The Persistence Problem Most Coverage Missed
Several ClawHavoc skills specifically targeted OpenClaw’s persistent memory files, SOUL.md and MEMORY.md. By writing into those files, an attacker does not need to trigger a payload on every session.
Snyk described this as transforming point-in-time exploits into stateful, delayed-execution attacks: a compromised memory file means the threat does not leave when the skill is removed.
What PAIO Does Differently
PAIO.claw is a managed OpenClaw hosting platform that ships with pre-installed, security-reviewed skills that do not come from the public ClawHub registry. Skills on your PAIO instance are vetted before they are made available, reviewed for hidden payloads, and tested for external connections beyond their stated function.

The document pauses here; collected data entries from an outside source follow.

(** * make-qrcode: the QR bot of [bot.py], embedded and checked against its specification

    The development follows [bot.py] top to bottom: the colour table, the two
    database tables, the keyboards, the handlers [start], [button_handler],
    [color_button_handler] and [handle_message], and [generate_qr].

    The handlers are asynchronous callbacks that read and write three pieces
    of state (the per-user [context.user_data] dictionaries, the database
    behind [Session], and the chat they send to), and that may be left by an
    exception.  They are embedded in a state-and-exception monad [M] over the
    record [World]; every message sent to the chat is appended to [outbox].

    [generate_qr] is a plain function.  It calls three libraries: Pillow
    ([ImageColor.getrgb], [Image.new], [ImageDraw.rectangle], [convert],
    [save]), qrcode ([QRCode], [add_data], [make_image] with [best_fit]
    underneath) and the standard [bisect] module.  What these calls compute
    from the arguments that [bot.py] passes is written out below next to the
    call; the parts that are tables or codecs of those libraries (the colour
    names, the chunking of the text, the Reed-Solomon block table, the
    placement of the modules, the PNG writer) are variables of the section. *)

From Stdlib Require Import ZArith String Ascii List Lia DecimalString.
From stdpp Require Import base tactics option list gmap strings sorting.

Open Scope string_scope.
Open Scope Z_scope.

(** ** Strings as Python has them *)

(** Python strings are sequences of code points; here they are their UTF-8
    bytes.  The only character the bot looks for is ['|'] (0x7C), which never
    occurs inside a multi-byte sequence, so splitting bytes and splitting code
    points agree. *)

Definition pipe : ascii := "|"%char.

(** [sep in s] *)
Fixpoint contains (sep : ascii) (s : string) : bool :=
  match s with
  | EmptyString => false
  | String c s' => if Ascii.eqb c sep then true else contains sep s'
  end.

(** [s.split(sep)] for a one-character separator: never empty, one more
    element than there are separators. *)
Fixpoint split (sep : ascii) (s : string) : list string :=
  match s with
  | EmptyString => [EmptyString]
  | String c s' =>
      if Ascii.eqb c sep then EmptyString :: split sep s'
      else match split sep s' with
           | [] => [String c EmptyString]
           | p :: ps => String c p :: ps
           end
  end.

(** [sep.join(parts)] *)
Fixpoint join (sep : ascii) (parts : list string) : string :=
  match parts with
  | [] => EmptyString
  | [p] => p
  | p :: ps => p +:+ String sep (join sep ps)
  end.

(** [s.startswith(p)] *)
Definition startswith (p s : string) : bool := String.prefix p s.

(** [str(n)] for an integer. *)
Definition str (n : Z) : string := NilZero.string_of_int (Z.to_int n).

Definition dquote : string := String (ascii_of_nat 34) EmptyString.
Definition nl : string := String (ascii_of_nat 10) EmptyString.

(** ** Colour table *)

Definition COLORS : list (string * (string * string)) :=
  [ ("Чёрный на белом", ("black", "white"));
    ("Красный на белом", ("red", "white"));
    ("Синий на белом", ("blue", "white"));
    ("Зелёный на белом", ("green", "white"));
    ("Белый на чёрном", ("white", "black")) ].

(** ** Database tables *)

(** [created_at] is a [datetime]; it is kept as the number of microseconds
    since the epoch, which orders as [datetime] does. *)
Record User := mkUser {
  user_user_id : string;
  user_name : string;
  user_created_at : Z
}.

Record QRHistory := mkQRHistory {
  user_id : string;
  data : string;
  fill_color : string;
  bg_color : string;
  created_at : Z
}.

Record Database := mkDatabase {
  users : list User;
  history : list QRHistory
}.

(** ** Keyboards and what the bot sends *)

Record InlineKeyboardButton := mkButton {
  button_text : string;
  callback_data : string
}.

Definition InlineKeyboardMarkup := list (list InlineKeyboardButton).

Definition main_keyboard : InlineKeyboardMarkup :=
  [ [mkButton "🆕 Создать QR-код" "create_qr"];
    [mkButton "📜 История" "show_history"];
    [mkButton "ℹ️ Помощь" "help"];
    [mkButton "❤️ Поддержать создателя" "donate"] ].

Definition back_to_menu_keyboard : InlineKeyboardMarkup :=
  [ [mkButton "🏡 Главное меню" "main_menu"] ].

Definition get_color_keyboard : InlineKeyboardMarkup :=
  (map (fun '(text, (fc, bc)) => [mkButton text ("color|" +:+ fc +:+ "|" +:+ bc)]) COLORS
   ++ [ [mkButton "⬅️ Назад" "back_to_menu"] ])%list.

Definition bytes := list Byte.byte.

(** One call of the transport.  [edit_message] stands for
    [edit_message_text] with its fall-back to [edit_message_caption] when the
    message is a photo: which of the two succeeds is the transport's affair. *)
Inductive Action :=
| answer
| reply_text (text : string) (reply_markup : InlineKeyboardMarkup)
| reply_photo (photo : bytes) (caption : string) (reply_markup : InlineKeyboardMarkup)
| edit_message (text : string) (reply_markup : InlineKeyboardMarkup).

(** ** The world a handler runs in *)

Record TgUser := mkTgUser {
  id : Z;
  first_name : string
}.

(** An update carries either a text message or a pressed button. *)
Inductive Update :=
| MessageUpdate (effective_user : TgUser) (text : string)
| CallbackUpdate (effective_user : TgUser) (query_data : string).

Definition effective_user (u : Update) : TgUser :=
  match u with MessageUpdate usr _ | CallbackUpdate usr _ => usr end.

(** [all_user_data] is the application's [user_data]: one dictionary per
    user id, empty until something is stored; [context.user_data] is the
    entry of the update's user.  [db_up] tells whether the database answers:
    while it does not, a query or a commit raises.  [utcnow] is the clock
    read by the column default of [created_at]; [logo] is the content of
    [logo.png] when the file exists. *)
Record World := mkWorld {
  all_user_data : gmap Z (gmap string string);
  db : Database;
  db_up : bool;
  utcnow : Z;
  logo : option bytes;
  outbox : list Action
}.

Inductive exn :=
| ValueError
| AttributeError
| DataOverflowError
| RecursionError
| OperationalError.

Inductive result (A : Type) :=
| Ok (a : A)
| Raise (e : exn).
Arguments Ok {A} a.
Arguments Raise {A} e.

Definition M (A : Type) : Type := World -> result A * World.

#[global] Instance M_ret : MRet M := fun A a w => (Ok a, w).
#[global] Instance M_bind : MBind M := fun A B f m w =>
  match m w with
  | (Ok a, w') => f a w'
  | (Raise e, w') => (Raise e, w')
  end.

Definition raise {A} (e : exn) : M A := fun w => (Raise e, w).
Definition get_world : M World := fun w => (Ok w, w).
Definition lift {A} (r : result A) : M A := fun w => (r, w).

Definition set_outbox (o : list Action) (w : World) : World :=
  mkWorld (all_user_data w) (db w) (db_up w) (utcnow w) (logo w) o.
Definition set_db (d : Database) (w : World) : World :=
  mkWorld (all_user_data w) d (db_up w) (utcnow w) (logo w) (outbox w).
Definition set_all_user_data (ud : gmap Z (gmap string string)) (w : World) : World :=
  mkWorld ud (db w) (db_up w) (utcnow w) (logo w) (outbox w).

Definition send (a : Action) : M unit :=
  fun w => (Ok tt, set_outbox (outbox w ++ [a])%list w).

(** [context.user_data] of user [uid]. *)
Definition user_data (uid : Z) (w : World) : gmap string string :=
  default ∅ (all_user_data w !! uid).

(** [context.user_data.get(key, dflt)] *)
Definition user_data_get (uid : Z) (key dflt : string) : M string :=
  fun w => (Ok (default dflt (user_data uid w !! key)), w).

(** [context.user_data[key] = value] *)
Definition user_data_set (uid : Z) (key value : string) : M unit :=
  fun w => (Ok tt, set_all_user_data (<[uid := <[key := value]> (user_data uid w)]> (all_user_data w)) w).

(** [session.query(User).filter_by(user_id=uid).first()] *)
Definition query_user_first (uid : string) : M (option User) :=
  fun w => if db_up w
           then (Ok (head (filter (fun u => user_user_id u = uid) (users (db w)))), w)
           else (Raise OperationalError, w).

(** [session.add(User(user_id=uid, name=name)); session.commit()] *)
Definition add_user_commit (uid name : string) : M unit :=
  fun w => if db_up w
           then (Ok tt, set_db (mkDatabase (users (db w) ++ [mkUser uid name (utcnow w)])%list
                                           (history (db w))) w)
           else (Raise OperationalError, w).

(** [session.add(QRHistory(...)); session.commit()] *)
Definition add_history_commit (uid d fc bc : string) : M unit :=
  fun w => if db_up w
           then (Ok tt, set_db (mkDatabase (users (db w))
                                           (history (db w) ++ [mkQRHistory uid d fc bc (utcnow w)])%list) w)
           else (Raise OperationalError, w).

(** The order of [order_by(QRHistory.created_at.desc())]. *)
Definition newer_first (a b : QRHistory) : Prop := created_at b <= created_at a.

#[global] Instance newer_first_dec : RelDecision newer_first.
Proof. intros a b. unfold newer_first. apply _. Defined.

(** [session.query(QRHistory).filter_by(user_id=uid)
      .order_by(QRHistory.created_at.desc()).limit(5).all()].
    Rows with equal [created_at] come in the order the sort leaves them in;
    the database promises none. *)
Definition query_history (uid : string) : M (list QRHistory) :=
  fun w => if db_up w
           then (Ok (take 5 (merge_sort newer_first
                               (filter (fun h => user_id h = uid) (history (db w))))), w)
           else (Raise OperationalError, w).

(** ** [bisect.bisect_left] *)

(** The loop of [bisect_left(a, x, lo, hi)]; [fuel] bounds the number of
    iterations, and [hi - lo] iterations are always enough. *)
Fixpoint bisect_loop (fuel : nat) (a : list nat) (x lo hi : nat) : nat :=
  match fuel with
  | O => lo
  | S fuel' =>
      if (lo <? hi)%nat then
        let mid := ((lo + hi) / 2)%nat in
        if (nth mid a 0 <? x)%nat
        then bisect_loop fuel' a x (mid + 1)%nat hi
        else bisect_loop fuel' a x lo mid
      else lo
  end.

(** [bisect_left(a, x, lo)], with [hi = len(a)]. *)
Definition bisect_left (a : list nat) (x lo : nat) : nat :=
  bisect_loop (length a) a x lo (length a).

(** ** The qrcode library, as [generate_qr] drives it *)

Inductive ErrorCorrection :=
| ERROR_CORRECT_L
| ERROR_CORRECT_M
| ERROR_CORRECT_Q
| ERROR_CORRECT_H.

(** The modes a [QRData] chunk can have. *)
Inductive Mode :=
| MODE_NUMBER
| MODE_ALPHA_NUM
| MODE_8BIT_BYTE.

Record QRData := mkQRData {
  qr_mode : Mode;
  qr_payload : string
}.

Record QRCode := mkQRCode {
  version : nat;
  error_correction : ErrorCorrection;
  box_size : nat;
  border : nat;
  data_list : list QRData
}.

(** The three dictionaries [MODE_SIZE_SMALL], [MODE_SIZE_MEDIUM] and
    [MODE_SIZE_LARGE]: the width of the length field of a chunk. *)
Inductive ModeSizes :=
| MODE_SIZE_SMALL
| MODE_SIZE_MEDIUM
| MODE_SIZE_LARGE.

Definition mode_sizes_for_version (v : nat) : ModeSizes :=
  if (v <? 10)%nat then MODE_SIZE_SMALL
  else if (v <? 27)%nat then MODE_SIZE_MEDIUM
  else MODE_SIZE_LARGE.

Definition mode_size (ms : ModeSizes) (m : Mode) : nat :=
  match ms, m with
  | MODE_SIZE_SMALL, MODE_NUMBER => 10
  | MODE_SIZE_SMALL, MODE_ALPHA_NUM => 9
  | MODE_SIZE_SMALL, MODE_8BIT_BYTE => 8
  | MODE_SIZE_MEDIUM, MODE_NUMBER => 12
  | MODE_SIZE_MEDIUM, MODE_ALPHA_NUM => 11
  | MODE_SIZE_MEDIUM, MODE_8BIT_BYTE => 16
  | MODE_SIZE_LARGE, MODE_NUMBER => 14
  | MODE_SIZE_LARGE, MODE_ALPHA_NUM => 13
  | MODE_SIZE_LARGE, MODE_8BIT_BYTE => 16
  end%nat.

(** [mode_sizes is util.mode_sizes_for_version(...)]: identity of the three
    dictionaries. *)
Definition mode_sizes_is (a b : ModeSizes) : bool :=
  match a, b with
  | MODE_SIZE_SMALL, MODE_SIZE_SMALL
  | MODE_SIZE_MEDIUM, MODE_SIZE_MEDIUM
  | MODE_SIZE_LARGE, MODE_SIZE_LARGE => true
  | _, _ => false
  end.

(** The number of bits [QRData.write] puts into the buffer: three digits in
    ten bits (two in seven, one in four), two alphanumeric characters in
    eleven (one in six), a byte in eight. *)
Definition write_bits (d : QRData) : nat :=
  let n := String.length (qr_payload d) in
  match qr_mode d with
  | MODE_NUMBER =>
      (10 * (n / 3) + match n mod 3 with O => 0 | 1 => 4 | _ => 7 end)%nat
  | MODE_ALPHA_NUM => (11 * (n / 2) + 6 * (n mod 2))%nat
  | MODE_8BIT_BYTE => (8 * n)%nat
  end.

At $4 per month, setup takes under 60 seconds, and hundreds of users run their agents through PAIO specifically because the skill environment is not an open registry with a one-week GitHub account as the only publishing requirement.
A vetted skill has been reviewed for what it accesses, what it sends externally, and what permissions it requests beyond its stated function. That review would have caught the hardcoded Feishu token in capability-evolver, the send_telemetry function in Silverfort’s Outlook skill, and the SKILL.md-embedded AMOS payloads Trend Micro documented.
Who Should Pay Closest Attention
This matters most to anyone who installed skills from ClawHub between January and March 2026, or who is currently running community skills they have not reviewed at the source code level. If your agent has access to your email, files, or any credentials, the same broad system permissions that make it useful are what make an unvetted skill dangerous.
Frequently Asked Questions
What is the ClawHub security vulnerability?
ClawHub had no mandatory security review for skill submissions. Researchers confirmed between 341 and 1,467 malicious skills in the registry, including credential harvesters, backdoors, and data exfiltration tools that functioned normally while stealing user data. A separate vulnerability in ClawHub’s ranking algorithm also allowed attackers to artificially push malicious skills to the top download position.
Was the capability-evolver ClawHub skill malicious?
Yes. The skill, published by @autogame-17 with 13,981 downloads, silently sent OpenClaw session transcripts, MEMORY.md, USER.md, and local session logs to Feishu (a ByteDance cloud service) using a hardcoded API token in its source code. This was confirmed in the GitHub security disclosure filed February 2, 2026 under openclaw/clawhub issue #95.
How did the Silverfort ClawHub attack work?
Silverfort exploited a vulnerability in ClawHub’s ranking algorithm to push a malicious Outlook integration skill to the number one position in its category. The skill contained a data exfiltration payload hidden inside a function named send_telemetry. It recorded 3,900 executions across 50 cities in six days before the finding was disclosed to ClawHub on March 16, 2026.
Is it safe to install ClawHub skills now?
With caution. ClawHub now requires code review for new submissions and scans uploads via VirusTotal, but the process is primarily automated and does not catch prompt injection or dynamically loaded payloads. As of April 2026, 824 or more malicious skills remain confirmed in the registry. Only install skills from publishers with readable public source code.